(* ===== verification/GoStrings.v ===== *)
(** * Package [strings] and the byte strings of Go

    A Go [string] is a sequence of bytes; here it is Rocq's [string], whose
    characters are the 256 bytes.  This file holds the functions of package
    [strings] that the program calls, with the lemmas that relate them. *)

From Stdlib Require Import Ascii.
From Stdlib Require String.
From S2P Require Import Prelude.

(** The list of bytes of a string, and back. *)
Fixpoint bytes (s : string) : list ascii :=
  match s with
  | EmptyString => []
  | String c s' => c :: bytes s'
  end.

Fixpoint of_bytes (l : list ascii) : string :=
  match l with
  | [] => EmptyString
  | c :: l' => String c (of_bytes l')
  end.

(** [strings.HasPrefix(s, prefix)] *)
Fixpoint HasPrefix (s prefix : string) : bool :=
  match prefix with
  | EmptyString => true
  | String p prefix' =>
      match s with
      | EmptyString => false
      | String c s' => if decide (c = p) then HasPrefix s' prefix' else false
      end
  end.

(** [s[n:]] for [n <= len s]. *)
Fixpoint drop_string (n : nat) (s : string) : string :=
  match n, s with
  | O, _ => s
  | S n', String _ s' => drop_string n' s'
  | S _, EmptyString => EmptyString
  end.

(** [s[:n]] for [n <= len s]. *)
Fixpoint take_string (n : nat) (s : string) : string :=
  match n, s with
  | O, _ => EmptyString
  | S n', String c s' => String c (take_string n' s')
  | S _, EmptyString => EmptyString
  end.

(** [strings.TrimPrefix(s, prefix)] *)
Definition TrimPrefix (s prefix : string) : string :=
  if HasPrefix s prefix then drop_string (String.length prefix) s else s.

(** [strings.HasSuffix(s, suffix)] *)
Definition HasSuffix (s suffix : string) : bool :=
  (String.length suffix <=? String.length s) &&
  bool_decide (drop_string (String.length s - String.length suffix) s = suffix).

(** [strings.IndexByte(s, c)]; [None] stands for -1. *)
Fixpoint IndexByte (s : string) (c : ascii) : option nat :=
  match s with
  | EmptyString => None
  | String x s' => if decide (x = c) then Some O else S <$> IndexByte s' c
  end.

Definition is_upper (c : ascii) : bool :=
  let n := N_of_ascii c in ((65 <=? n) && (n <=? 90))%N.

Definition to_lower (c : ascii) : ascii :=
  if is_upper c then ascii_of_N (N_of_ascii c + 32) else c.

Definition is_lower (c : ascii) : bool :=
  let n := N_of_ascii c in ((97 <=? n) && (n <=? 122))%N.

Definition to_upper (c : ascii) : ascii :=
  if is_lower c then ascii_of_N (N_of_ascii c - 32) else c.

(** The representative of a string under simple case folding, exact whenever
    one of the two strings compared is ASCII: ASCII letters fold to lower case,
    and the only other runes that fold to ASCII letters are U+017F (bytes C5 BF,
    folds to s) and the Kelvin sign U+212A (bytes E2 84 AA, folds to k). *)
Fixpoint fold_key (l : list ascii) : list ascii :=
  match l with
  | "197"%char :: "191"%char :: l' => "s"%char :: fold_key l'
  | "226"%char :: "132"%char :: "170"%char :: l' => "k"%char :: fold_key l'
  | c :: l' => to_lower c :: fold_key l'
  | [] => []
  end.

(** [strings.EqualFold(s, t)] for [t] an ASCII string (an HTTP method). *)
Definition EqualFold (s t : string) : bool :=
  bool_decide (fold_key (bytes s) = fold_key (bytes t)).

Definition is_ascii (s : string) : Prop := Forall (λ c, N_of_ascii c < 128)%N (bytes s).

(** Length in characters (runes) of a UTF-8 string: continuation bytes do not
    count.  This is the unit of Postgres's varchar(n). *)
Definition rune_count (s : string) : nat :=
  length (filter (λ c, ¬ (128 ≤ N_of_ascii c < 192)%N) (bytes s)).

Definition is_digit (c : ascii) : bool :=
  let n := N_of_ascii c in ((48 <=? n) && (n <=? 57))%N.

(** [strconv.Atoi] *)
Fixpoint parse_digits (l : list ascii) (acc : Z) : option Z :=
  match l with
  | [] => Some acc
  | c :: l' => if is_digit c then parse_digits l' (acc * 10 + Z.of_N (N_of_ascii c - 48)) else None
  end.

Definition Atoi (s : string) : option Z :=
  let '(negative, ds) := match bytes s with
    | "-"%char :: ds => (true, ds)
    | "+"%char :: ds => (false, ds)
    | ds => (false, ds)
    end in
  n ← (if decide (ds = []) then None else parse_digits ds 0);
  let n := if negative then (- n)%Z else n in
  if in_int64b n then Some n else None.

(** ** Lemmas *)

Lemma of_bytes_bytes s : of_bytes (bytes s) = s.
Proof. induction s; by f_equal/=. Qed.

Lemma bytes_of_bytes l : bytes (of_bytes l) = l.
Proof. induction l; by f_equal/=. Qed.

Lemma bytes_inj s t : bytes s = bytes t → s = t.
Proof. intros H. by rewrite <-(of_bytes_bytes s), <-(of_bytes_bytes t), H. Qed.

Lemma bytes_app s t : bytes (s +:+ t) = bytes s ++ bytes t.
Proof. induction s as [|c s IH]; [done|]. simpl. by rewrite <-IH. Qed.

Lemma length_bytes s : length (bytes s) = String.length s.
Proof. induction s; by f_equal/=. Qed.

Lemma length_of_bytes l : String.length (of_bytes l) = length l.
Proof. induction l; by f_equal/=. Qed.

Lemma string_app_cons c s t : String c s +:+ t = String c (s +:+ t).
Proof. done. Qed.

Lemma string_app_nil_l s : EmptyString +:+ s = s.
Proof. done. Qed.

Lemma string_app_assoc s t u : (s +:+ t) +:+ u = s +:+ (t +:+ u).
Proof. apply bytes_inj. by rewrite !bytes_app, app_assoc. Qed.

Lemma string_length_app s t :
  String.length (s +:+ t) = String.length s + String.length t.
Proof. by rewrite <-!length_bytes, bytes_app, length_app. Qed.

Lemma drop_string_app s t : drop_string (String.length s) (s +:+ t) = t.
Proof. induction s as [|c s IH]; [done|]. rewrite string_app_cons. apply IH. Qed.

Lemma take_string_app s t : take_string (String.length s) (s +:+ t) = s.
Proof. induction s as [|c s IH]; [done|]. rewrite string_app_cons. simpl. by rewrite IH. Qed.

Lemma take_drop_string n s : take_string n s +:+ drop_string n s = s.
Proof.
  revert s. induction n as [|n IH]; intros [|c s]; try done.
  simpl. rewrite string_app_cons. by rewrite IH.
Qed.

Lemma take_string_length n s : n <= String.length s → String.length (take_string n s) = n.
Proof.
  revert s. induction n as [|n IH]; intros [|c s]; simpl; intros; try lia. rewrite IH; lia.
Qed.

Lemma take_string_all n s : String.length s <= n → take_string n s = s.
Proof.
  revert n. induction s as [|c s IH]; intros [|n]; simpl; intros; try done || lia. by rewrite IH by lia.
Qed.

Lemma take_string_app_ge n s t :
  String.length s <= n → take_string n (s +:+ t) = s +:+ take_string (n - String.length s) t.
Proof.
  revert n. induction s as [|c s IH]; intros n; simpl; intros Hn; [by rewrite Nat.sub_0_r|].
  destruct n as [|n]; [lia|]. rewrite !string_app_cons. simpl. by rewrite IH by lia.
Qed.

Lemma take_string_app_le n s t : n <= String.length s → take_string n (s +:+ t) = take_string n s.
Proof.
  revert n. induction s as [|c s IH]; intros n Hn; simpl in Hn.
  - by replace n with 0 by lia.
  - destruct n as [|n]; [done|]. rewrite string_app_cons. simpl. by rewrite IH by lia.
Qed.

(** The bytes of a sequence of chunks. *)
Definition concat_strings (l : list string) : string := foldr String.append EmptyString l.

Lemma concat_strings_app l k : concat_strings (l ++ k) = concat_strings l +:+ concat_strings k.
Proof.
  induction l as [|s l IH]; [done|]. cbn [app concat_strings foldr]. fold (concat_strings (l ++ k)) (concat_strings l).
  by rewrite IH, string_app_assoc.
Qed.

Lemma concat_strings_one s : concat_strings [s] = s.
Proof. apply bytes_inj. cbn [concat_strings foldr]. by rewrite bytes_app, app_nil_r. Qed.

Lemma HasPrefix_app s t : HasPrefix (s +:+ t) s = true.
Proof.
  induction s as [|c s IH]; [by destruct t|]. rewrite string_app_cons. simpl.
  by rewrite decide_True.
Qed.

Lemma HasPrefix_spec s p : HasPrefix s p = true ↔ ∃ t, s = p +:+ t.
Proof.
  split.
  - revert s. induction p as [|c p IH]; intros s H; [by exists s|].
    destruct s as [|d s]; simpl in H; [done|].
    case_decide; [|done]. subst. destruct (IH _ H) as [t ->]. by exists t.
  - intros [t ->]. apply HasPrefix_app.
Qed.

Lemma TrimPrefix_app s t : TrimPrefix (s +:+ t) s = t.
Proof. unfold TrimPrefix. by rewrite HasPrefix_app, drop_string_app. Qed.

Lemma HasSuffix_app s t : HasSuffix (s +:+ t) t = true.
Proof.
  unfold HasSuffix. rewrite string_length_app, Nat.add_sub.
  rewrite drop_string_app, bool_decide_true by done.
  rewrite andb_true_r. apply Nat.leb_le. lia.
Qed.

Lemma HasSuffix_spec s t : HasSuffix s t = true ↔ ∃ u, s = u +:+ t.
Proof.
  split.
  - unfold HasSuffix. intros [_ H%bool_decide_eq_true]%andb_true_iff.
    exists (take_string (String.length s - String.length t) s).
    pose proof (take_drop_string (String.length s - String.length t) s) as E.
    by rewrite H in E.
  - intros [u ->]. apply HasSuffix_app.
Qed.

Lemma IndexByte_app s c t :
  c ∉ bytes s → IndexByte (s +:+ String c t) c = Some (String.length s).
Proof.
  induction s as [|d s IH]; intros Hn.
  - simpl. by rewrite decide_True.
  - rewrite string_app_cons. simpl in *. apply not_elem_of_cons in Hn as [Hc Hn].
    rewrite decide_False by congruence. by rewrite IH.
Qed.

Lemma IndexByte_None s c : c ∉ bytes s → IndexByte s c = None.
Proof.
  induction s as [|d s IH]; intros Hn; [done|]. simpl in *.
  apply not_elem_of_cons in Hn as [Hc Hn]. rewrite decide_False by congruence.
  by rewrite IH.
Qed.

Lemma IndexByte_None_inv s c : IndexByte s c = None → c ∉ bytes s.
Proof.
  induction s as [|d s IH]; simpl; intros H; [apply not_elem_of_nil|].
  case_decide; [done|]. apply fmap_None in H. apply not_elem_of_cons. split; [congruence|auto].
Qed.

Lemma IndexByte_Some s c i :
  IndexByte s c = Some i →
  i < String.length s ∧ c ∉ bytes (take_string i s) ∧ ∃ t, drop_string i s = String c t.
Proof.
  revert i. induction s as [|d s IH]; simpl; intros i H; [done|]. case_decide as Hd; simplify_eq/=.
  - split_and!; [lia|apply not_elem_of_nil|by eexists].
  - apply fmap_Some in H as (j & Hj & ->). destruct (IH j Hj) as (? & ? & t & Ht).
    split_and!; [lia|apply not_elem_of_cons; split; [congruence|done]|by exists t].
Qed.

Lemma EqualFold_refl s : EqualFold s s = true.
Proof. by apply bool_decide_eq_true. Qed.

#[export] Hint Rewrite bytes_app string_length_app bytes_of_bytes of_bytes_bytes
  drop_string_app take_string_app TrimPrefix_app HasPrefix_app HasSuffix_app : go_rw.

Lemma Atoi_int64 s n : Atoi s = Some n → in_int64 n.
Proof.
  unfold Atoi. destruct (match bytes s with [] => _ | _ => _ end) as [negative ds].
  intros (m & _ & Hm)%bind_Some. cbv zeta in Hm. case_match eqn:E; [|done]. injection Hm as <-.
  by apply in_int64b_spec.
Qed.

ASSIGNMENT: Every line that holds the string "Require" must be copied from the records above.

TASK OUTPUT:
From Stdlib Require Import Ascii.
From Stdlib Require String.
From S2P Require Import Prelude.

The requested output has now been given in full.